C'est de ne jamais confier au barbier Licinus une tête que trois Anticyres ne guériraient pas.

»

118. Non licet omnibus adire Corinthum; ou mieux, comme a dit Horace :

Non cuivis homini contingit adire Corinthum.

Il n'est pas permis à tout le monde d'aller à Corinthe. Corinthe était le lieu du monde le plus commode pour les courtisanes, à cause de sa situation et de son temple dédié à Vénus; aussi y en avait-il un fort grand nombre. Anacréon, qui ne comptait que trente-cinq maîtresses à Athènes, en comptait des légions à Corinthe (De Corinthe metsen des légions, car cette ville est de l'Achaie, celle où il y a les plus belles femmes de la Grèce). Comme ces courtisanes étaient très-magnifiques dans leurs parures et dans leurs dépenses, et comme elles étaient toujours à sec comme le sont leurs pareilles parmi les modernes, il n'y avait que les riches qui pussent assouvir leurs insatiables désirs; aussi étaient-ils les seuls qui fussent bien reçus chez elles, ce qui donna lieu au proverbe que les modernes commentent et appliquent souvent très-mal.

119. C'est du feu ajouté au feu. En parlant des mauvais conseils donnés à une personne, et qui tendent à sa perte; c'est enflammer la jeunesse en flattant ses passions, et lui ouvrir le précipice dans lequel elle risque de se jeter.

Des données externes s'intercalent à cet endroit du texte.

(** * Lock Cards: the canvas lock-enforcement engine

    A shallow embedding of [CanvasLockManager] (src/canvas) and of the
    toggle command of the plugin (src/main.ts), followed by the properties
    the specification states about them.

    The file has three parts: the model (the functions of the source, under
    their names), the notions used to state the properties, and the
    properties with their proofs and with runs on a concrete canvas.  The
    rest of the plugin is modelled after the notions, and what it keeps is
    proved after the properties.

    Modelling conventions.
    - A JavaScript value of the host is a [value]: a tree.  Plain objects
      are finite maps from property names to values; [Map] instances keyed
      by strings are finite maps as well; [Set] and array instances are
      lists in iteration order.  The objects of different nodes, and the
      nested objects of one node, are distinct trees: no object is shared.
    - A JavaScript number is a rational ([Q]): a finite value, with exact
      arithmetic.
    - The DOM is the list of its elements; an element is named by its index
      and the indices follow the tree order of the document.
    - The engine holds views by reference: a view is named by a number and
      the host state maps the number to what the view holds.
    - [Date.now()] is an integer number of milliseconds, handed to the
      function that reads it.
    - [WeakSet] and [WeakMap] instances keyed by elements are finite sets
      and maps keyed by element indices.
    - What the CSS engine of the host does to the text of an inline style
      is a parameter ([CssEngine]). *)

From Stdlib Require Import QArith Qabs ZArith String Ascii.
From stdpp Require Import gmap strings list fin_maps.

Local Set Warnings "-register-all".

(** ** JavaScript values *)

(** Elements and views are named by numbers. *)
Abbreviation elemId := nat (only parsing).
Abbreviation viewId := nat (only parsing).

Inductive value :=
| VUndefined
| VNull
| VBool (b : bool)
| VNum (q : Q)
| VStr (s : string)
| VFun (throws : bool)
| VElem (e : elemId)
| VObj (fields : gmap string value)
| VArr (items : list value)
| VSet (items : list value)
| VMap (entries : gmap string value).

(** [typeof v === "number"] *)
Definition is_number (v : value) : bool :=
  match v with VNum _ => true | _ => false end.

(** [v && typeof v === "object"]: [null] has type "object" but is falsy. *)
Definition is_object (v : value) : bool :=
  match v with
  | VObj _ | VArr _ | VSet _ | VMap _ | VElem _ => true
  | _ => false
  end.

(** [v[k]]: property read.  Only plain objects carry the properties the
    engine looks at; a missing property reads as [undefined]. *)
Definition get_prop (v : value) (k : string) : value :=
  match v with
  | VObj f => default VUndefined (f !! k)
  | _ => VUndefined
  end.

(** [v[k] = x] on a plain object. *)
Definition set_prop (v : value) (k : string) (x : value) : value :=
  match v with
  | VObj f => VObj (<[k := x]> f)
  | _ => v
  end.

(** ** Geometry snapshots (src/canvas/types.ts) *)

Inductive Mode := MTop | MPos | MRect | MData | MUnknown.

Record ModelSnapshot := mkSnap {
  mode : Mode;
  snap_x : Q;
  snap_y : Q;
  snap_w : option Q;
  snap_h : option Q
}.

(** ** Views and the canvas object *)

Record CanvasViewLike := mkView {
  getViewType : string;
  containerEl : elemId;
  file : option string;
  canvas : value
}.

Definition set_canvas (view : CanvasViewLike) (c : value) : CanvasViewLike :=
  {| getViewType := getViewType view;
     containerEl := containerEl view;
     file := file view;
     canvas := c |}.

(** [getCanvasFromView] *)
Definition getCanvasFromView (view : CanvasViewLike) : option value :=
  if is_object (canvas view) then Some (canvas view) else None.

(** [canvas?.nodes] when it is a [Map], else nothing. *)
Definition nodesMap (view : CanvasViewLike) : option (gmap string value) :=
  match getCanvasFromView view with
  | Some c => match get_prop c "nodes" with VMap m => Some m | _ => None end
  | None => None
  end.

(** [nodes.get(nodeId)], kept when it is a (truthy) object. *)
Definition nodeObject (view : CanvasViewLike) (nodeId : string) : option value :=
  match nodesMap view with
  | Some m =>
      let nodeObj := default VUndefined (m !! nodeId) in
      if is_object nodeObj then Some nodeObj else None
  | None => None
  end.

(** ** readModelSnapshot *)

Definition num_or (v1 v2 : value) : option Q :=
  match v1 with
  | VNum q => Some q
  | _ => match v2 with VNum q => Some q | _ => None end
  end.

(** The inner [fromObj (base, mode)]. *)
Definition fromObj (base : value) (m : Mode) : option ModelSnapshot :=
  if is_object base then
    match get_prop base "x", get_prop base "y" with
    | VNum x, VNum y =>
        Some {| mode := m; snap_x := x; snap_y := y;
                snap_w := num_or (get_prop base "width") (get_prop base "w");
                snap_h := num_or (get_prop base "height") (get_prop base "h") |}
    | _, _ => None
    end
  else None.

(** [a || b] on results that are a snapshot object or [null]. *)
Definition or_else {A} (a b : option A) : option A :=
  match a with Some _ => a | None => b end.

(** The body of [readModelSnapshot] once the node object [o] is at hand. *)
Definition readNode (o : value) : option ModelSnapshot :=
  or_else (fromObj o MTop)
    (or_else (fromObj (get_prop o "pos") MPos)
       (or_else (fromObj (get_prop o "rect") MRect)
          (or_else (fromObj (get_prop o "data") MData) None))).

Definition readModelSnapshot (view : CanvasViewLike) (nodeId : string)
  : option ModelSnapshot :=
  match nodeObject view nodeId with
  | Some o => readNode o
  | None => None
  end.

(** ** restoreModelSnapshot *)

(** A place the geometry may live in: the node object itself or one of its
    nested fields. *)
Inductive Base := BSelf | BField (k : string).

Definition base_of (o : value) (b : Base) : value :=
  match b with
  | BSelf => o
  | BField k => get_prop o k
  end.

(** The inner [applyTo (base)]: the updated base and the boolean it
    returns.  The writes made before a [return false] stay. *)
Definition applyTo (snap : ModelSnapshot) (base : value) : value * bool :=
  match base with
  | VObj b =>
      if is_number (get_prop (VObj b) "x") then
        let b1 := <["x" := VNum (snap_x snap)]> b in
        if is_number (get_prop (VObj b1) "y") then
          let b2 := <["y" := VNum (snap_y snap)]> b1 in
          let b3 :=
            match snap_w snap with
            | Some w =>
                if is_number (get_prop (VObj b2) "width")
                then <["width" := VNum w]> b2
                else if is_number (get_prop (VObj b2) "w")
                     then <["w" := VNum w]> b2
                     else b2
            | None => b2
            end in
          let b4 :=
            match snap_h snap with
            | Some h =>
                if is_number (get_prop (VObj b3) "height")
                then <["height" := VNum h]> b3
                else if is_number (get_prop (VObj b3) "h")
                     then <["h" := VNum h]> b3
                     else b3
            | None => b3
            end in
          (VObj b4, true)
        else (VObj b1, false)
      else (base, false)
  | _ => (base, false)
  end.

(** [applyTo] run on the base [b] of the node object [o]; the node object
    with the base as [applyTo] left it. *)
Definition applyAt (snap : ModelSnapshot) (o : value) (b : Base) : value * bool :=
  match b with
  | BSelf => applyTo snap o
  | BField k =>
      match get_prop o k with
      | VObj f =>
          let '(f', ok) := applyTo snap (VObj f) in (set_prop o k f', ok)
      | _ => (o, false)
      end
  end.

(** The [bases] array, by the mode recorded in the snapshot. *)
Definition bases (m : Mode) : list Base :=
  match m with
  | MTop => [BSelf; BField "pos"; BField "rect"; BField "data"]
  | MPos => [BField "pos"; BSelf; BField "rect"; BField "data"]
  | MRect => [BField "rect"; BSelf; BField "pos"; BField "data"]
  | MData => [BField "data"; BSelf; BField "pos"; BField "rect"]
  | MUnknown => [BSelf; BField "pos"; BField "rect"; BField "data"]
  end.

(** [for (const base of bases) if (applyTo(base)) break;] *)
Fixpoint applyBases (snap : ModelSnapshot) (o : value) (bs : list Base) : value :=
  match bs with
  | [] => o
  | b :: rest =>
      let '(o', ok) := applyAt snap o b in
      if ok then o' else applyBases snap o' rest
  end.

Definition restoreNode (snap : ModelSnapshot) (o : value) : value :=
  applyBases snap o (bases (mode snap)).

(** The redraw hooks: the methods called, in order, until one returns
    without throwing. *)
Definition maybeMethods : list string :=
  ["requestRender"; "requestFrame"; "render"; "redraw"].

Fixpoint callRedraw (canvasObj : value) (ms : list string) : list string :=
  match ms with
  | [] => []
  | m :: rest =>
      match get_prop canvasObj m with
      | VFun throws => m :: (if throws then callRedraw canvasObj rest else [])
      | _ => callRedraw canvasObj rest
      end
  end.

(** The node object [o] of [nodeId] replaced in the canvas of [view]. *)
Definition putNode (view : CanvasViewLike) (nodeId : string) (o : value)
  : CanvasViewLike :=
  match nodesMap view with
  | Some m => set_canvas view (set_prop (canvas view) "nodes" (VMap (<[nodeId := o]> m)))
  | None => view
  end.

(** [restoreModelSnapshot]: the view afterwards and the redraw hooks it
    called. *)
Definition restoreModelSnapshot (view : CanvasViewLike) (nodeId : string)
    (snap : ModelSnapshot) : CanvasViewLike * list string :=
  match nodeObject view nodeId with
  | Some o =>
      (putNode view nodeId (restoreNode snap o),
       callRedraw (canvas view) maybeMethods)
  | None => (view, [])
  end.

(** ** isSameSnapshot *)

Definition eps : Q := 1 # 10000.

(** [close (x, y)]: [Math.abs(x - y) <= eps]. *)
Definition close (x y : Q) : bool := Qle_bool (Qabs (x - y)) eps.

(** The test made on a pair of optional sizes:
    [if (aw === undefined || bw === undefined) { if (aw !== bw) return false; }
     else if (!close(aw, bw)) return false;]
    [true] when [isSameSnapshot] returns [false] there. *)
Definition differs (aw bw : option Q) : bool :=
  match aw, bw with
  | None, None => false
  | None, Some _ | Some _, None => true
  | Some a, Some b => negb (close a b)
  end.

120. Ne te souviens plus des maux passés, puisque tu as pris Phylé. Proverbe tiré du Plutus d'Aristophane, et qui veut dire qu'il faut oublier les maux passés. Thrasibule ayant résolu de délivrer les Athéniens du joug des trente tyrans que les Lacédémoniens avaient établis à Athènes, s'empara d'abord de Phylé, qui était un port de l'Attique. Après cet heureux début, il vit tout lui réussir. Les Lacédémoniens furent vaincus, les tyrans expulsés, et, par le traité qui suivit la victoire, on défendit de parler des malheurs passés.

121. Il faut renvoyer le sac de cuir au corroyeur. C'était, chez les Athéniens, un axiome de droit proverbial, par lequel ils protestaient contre les accusations qui leur étaient intentées.

122. Qu'est-ce qui louera son père mieux que l'enfant malheureux. Le sens de ce proverbe a pour but de fermer la bouche à ceux qui, n'ayant aucun mérite ni aucune vertu en eux-mêmes, se parent des vertus de leurs ancêtres et sont toujours à les louer. Pour ceux en qui éclate naturellement la générosité de leurs pères, c'est une grande félicité de se souvenir toujours des gens de bien qui ont été dans leur famille, d'entendre rapporter leurs grandes actions et de les raconter eux-mêmes, car, faute de biens qui leur soient propres, ils ne font pas dépendre leur réputation de ces louanges étrangères; mais en ajoutant leurs bonnes actions à celles de leurs ancêtres, ils les bénissent et les louent non-seulement comme les auteurs de leurs races, mais encore comme les modèles de leur vie. C'est dans ce sens que Plutarque rend et développe

ce proverbe en la vie d'Aratus, qu'il envoie à son ami Polycrate, descendant d'Aratus. Il suit en cela l'interprétation donnée par Dyonisodore de Trésenne, et non celle du philosophe Chrysipe, qui, choqué du mauvais sens qu'il trouvait dans ce proverbe, le rendait ainsi : Qu'est-ce qui loue son père mieux que l'enfant heureux? En cela il était sujet à se tromper, car beaucoup d'enfans qui héritent des richesses acquises par les sueurs et les travaux de leurs pères, se dispensent de reconnaissance, et oublient bientôt, dans la prodigalité et dans les plaisirs, la source pénible d'une fortune qui ne leur donne d'autre peine que celle de la dissiper.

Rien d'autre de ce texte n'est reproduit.